O kadar çok ki, saymakla bitmez… Kadınlarımızın katkılarından önce Cumhuriyet’in kadınların hayatına kattıklarını hatırlamak da gerek. Çünkü Cumhuriyet, bir kadın devrimidir bir yanıyla da. Bugün bize demokrasi dersi veren Batı’dan yıllar önce Türk kadınları her alanda erkeklerle eşit haklara sahip olmuştur. Bunun devamında da (bu kitapta sadece 25 tanesi yer alıyor ama aslında o kadar çoklar ki) kadınlarımız onlara verilen hakların kıymetini bilip, hayatın her alanında var olmak için çalışmışlar. Toplum yapısını ve önyargıları değiştirmek, bugün de hem ülkemizde hem dünyada görüldüğü gibi, o kadar kolay bir iş değil. Bu kadınlar önlerine çıkan tüm engellere ve zorluklara rağmen başardılar. Hem kendi yaşıtlarına hem de sonraki kuşaklara yol açtılar. Türkiye’nin Atatürk’ün gösterdiği hedefteki gibi modern yüzleri ve sözcüleri oldular. Kadınların da en az erkekler kadar başarılı olabileceğini, hatta bazı alanlarda erkekleri bile geçebildiklerini gösterdiler. Sadece Türkiye’nin değil dünyanın ilk kadın savaş pilotu bir Türk kadını olan Sabiha Gökçen mesela. Özetle, onların varlıkları ve başardıkları aydınlanmanın ta kendisidir! Bugün dahi yolumuzu aydınlatıyorlar…

Günümüz eğitim sistemiyle ilgili düşünceleriniz nelerdir? Gençlerimizin hayallerine ulaşmalarının yolu nedir? Gençlere ve daha önemlisi anne babalara neler önerirsiniz?
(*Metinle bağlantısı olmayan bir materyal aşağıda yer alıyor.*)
Lemma limits_spec : (0 < itemCount)%nat -> near ->
  exists r, computeWindowedRenderLimits (Z.of_nat itemCount) m = Ret r /\
    first overscan <= first r <= first visible /\ last visible <= last r <= last overscan /\
    newRangeCount prev r <= Z.max (newRangeCount prev visible) (maxToRenderPerBatch + 1).
Proof.
  intros Hn Hnear. destruct (boundaries_ordered Hn) as (B1 & B2 & B3).
  unfold computeWindowedRenderLimits. rewrite (proj2 (Z.eqb_neq _ _)) by lia.
  rewrite Hnear, overlap_slots.
  set (ov := overscan) in *. set (vi := visible) in *.
  assert (boundaries (Z.of_nat itemCount) slots = (ov, vi)) as -> by done.
  clearbody ov vi.
  set (w0 := Build_window (first vi) (last vi) (newRangeCount prev vi)).
  destruct (grow_terminates (fillPreference m) ov vi (newRangeCount prev vi) (loop_fuel ov vi) w0)
    as (w & E & [H1 H2 H3 H4 H5] & _).
  - subst w0. destruct vi. by split; cbn in *; try lia.
  - unfold window_measure, loop_fuel, w0. cbn. lia.
  - rewrite E. assert (window_ok (Z.of_nat itemCount) ov vi (Build_range (w_first w) (w_last w)) = true) as ->.
    { unfold window_ok. cbn. lia. }
    eexists. split; [done|]. cbn. split_and!; lia.
Qed.

(** With the visible cells already rendered, one update completes the overscan range
    or adds a whole batch to it. *)
Lemma limits_progress r : (0 < itemCount)%nat -> near ->
  first prev <= first visible -> last visible <= last prev ->
  computeWindowedRenderLimits (Z.of_nat itemCount) m = Ret r ->
  missing overscan r = 0 \/ missing overscan r <= missing overscan prev - maxToRenderPerBatch.
Proof.
  intros Hn Hnear Hpf Hpl. destruct (boundaries_ordered Hn) as (B1 & B2 & B3).
  unfold computeWindowedRenderLimits. rewrite (proj2 (Z.eqb_neq _ _)) by lia. rewrite Hnear, overlap_slots.
  set (ov := overscan) in *. set (vi := visible) in *.
  assert (boundaries (Z.of_nat itemCount) slots = (ov, vi)) as -> by done. clearbody ov vi.
  destruct (grow _ _ _ _ _) as [w|] eqn:E; [|done].
  assert (H : exact_inv ov vi w /\ grow_step (fillPreference m) (first ov) (last ov) w = None).
  { eapply grow_exact; [..|exact E]; try lia. split; cbn; [lia..|]. unfold newRangeCount, beyond. cbn. lia. }
  destruct H as [Hi Hs]. destruct (window_ok _ _ _ _); [|done]. intros [= <-].
  apply (grow_stop_exact (fillPreference m) ov vi w); try done. lia.
Qed.
(** ** When nothing is notified *)

(** [timers] holds the handle of every deferred update. *)
Definition timers_ok (s : st) : Prop := forall h, is_Some (pending s !! h) -> h ∈ timers s.
Lemma timers_frame s s' : timers s' = timers s -> pending s' = pending s -> timers_ok s -> timers_ok s'.
Proof. unfold timers_ok. by intros -> ->. Qed.
#[local] Hint Extern 4 (evolves (keeps timers_ok) (modify _)) =>
  apply evolves_modify; intros ?; unfold keeps; apply timers_frame; reflexivity : js.
Lemma onUpdateSync_timers l : preserves timers_ok (onUpdateSync l).
Proof. apply evolves_modify. intros s Hs. cbn zeta. by destruct (changes _ _). Qed.
#[local] Hint Resolve onUpdateSync_timers : js.
Lemma run_op_timers o : preserves timers_ok (run_op o).
Proof.
  clear Htoken.
  destruct o; cbn; unfold onUpdate, fire, resetViewableIndices, recordInteraction; js_auto.
  - by intros s Hs.
  - apply evolves_modify. intros s Hs h. cbn. rewrite lookup_insert. destruct (decide _) as [->|]; [set_solver|].
    intros Hh. apply Hs in Hh. set_solver.
  - apply evolves_modify. intros s Hs x. cbn. rewrite lookup_delete. destruct (decide _) as [->|]; [by intros []|].
    intros Hh. apply Hs in Hh. set_solver.
  - apply evolves_modify. intros s Hs h. cbn. intros [x [Hx _]%map_lookup_filter_Some]. apply Hs. by exists x.
Qed.

Definition asleep (n : list notification) (s : st) : Prop := pending s = ∅ /\ notified s = n.
Lemma run_op_asleep n o : (forall a b c d, o <> Update a b c d) -> preserves (asleep n) (run_op o).
Proof.
  destruct o; intros Ho s [H1 H2]; [by edestruct Ho|..]; cbn; try done.
  - unfold fire, final. rewrite bind_gets, H1, lookup_empty. done.
  - split; [|done]. cbn. rewrite H1. apply map_filter_empty.
Qed.

Definition waiting (s : st) : Prop := hasInteracted s = false /\ pending s = ∅ /\ notified s = [].
Lemma run_op_waiting o : waitForInteraction config = Some true -> o <> RecordInteraction ->
  preserves waiting (run_op o).
Proof.
  intros Hw Ho s (H1 & H2 & H3). destruct o; cbn; try done.
  - unfold onUpdate, final. rewrite bind_gets, Hw, H1. done.
  - unfold fire, final. rewrite bind_gets, H2, lookup_empty. done.
  - split_and!; try done. cbn. rewrite H2. apply map_filter_empty.
Qed.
Günümüz eğitim sistemi günümüzün en önemli problemi! Ve beni bu ülkenin bir vatandaşı olarak en çok üzen konulardan biri. Çocuklarımız ve gençlerimiz, yıllardır adeta bir kaosun içinde yaşamak zorunda kalıyorlar. Ve ne yazık ki, bilimsel ve çağdaş eğitim sisteminden kıtalar kadar uzaklaşmış haldeyiz. İşte bu nedenle en önemli görev, anne babalara düşüyor ve işleri çok zor biliyorum. Geleceğin yetişkinlerini yetiştirmeleri için normalden daha fazla efor sarf etmeleri, daha fazla maliyet üstlenmeleri gerekiyor artık. Ve en önemlisi, çocuklarına evde daha fazla ilgi göstermek, onları hurafelerden ve bilimden uzak yanlış bilgilerden korumak için çok büyük çaba sarf etmek zorundalar. Gençlere de hayallerine ulaşmaları için aslında tek tavsiyem var: Çok çalışmaktan ve çok okumaktan yılmasınlar. İçinde bulundukları koşullar belki çok yetersiz ya da umutsuz olabilir ama kendilerine tutunurlarsa mutlaka kendi yollarını bulacaklardır. Bu kadınlar onlara her anlamda örnek olacaktır. Ayrıca tecrübeyle de sabittir, çok çalışır ve yılmazsanız, hayaller öyle ya da böyle gerçeğe dönüşüyor…

Çok teşekkür ederim. Nice kitaplar ve başarılar dilerim.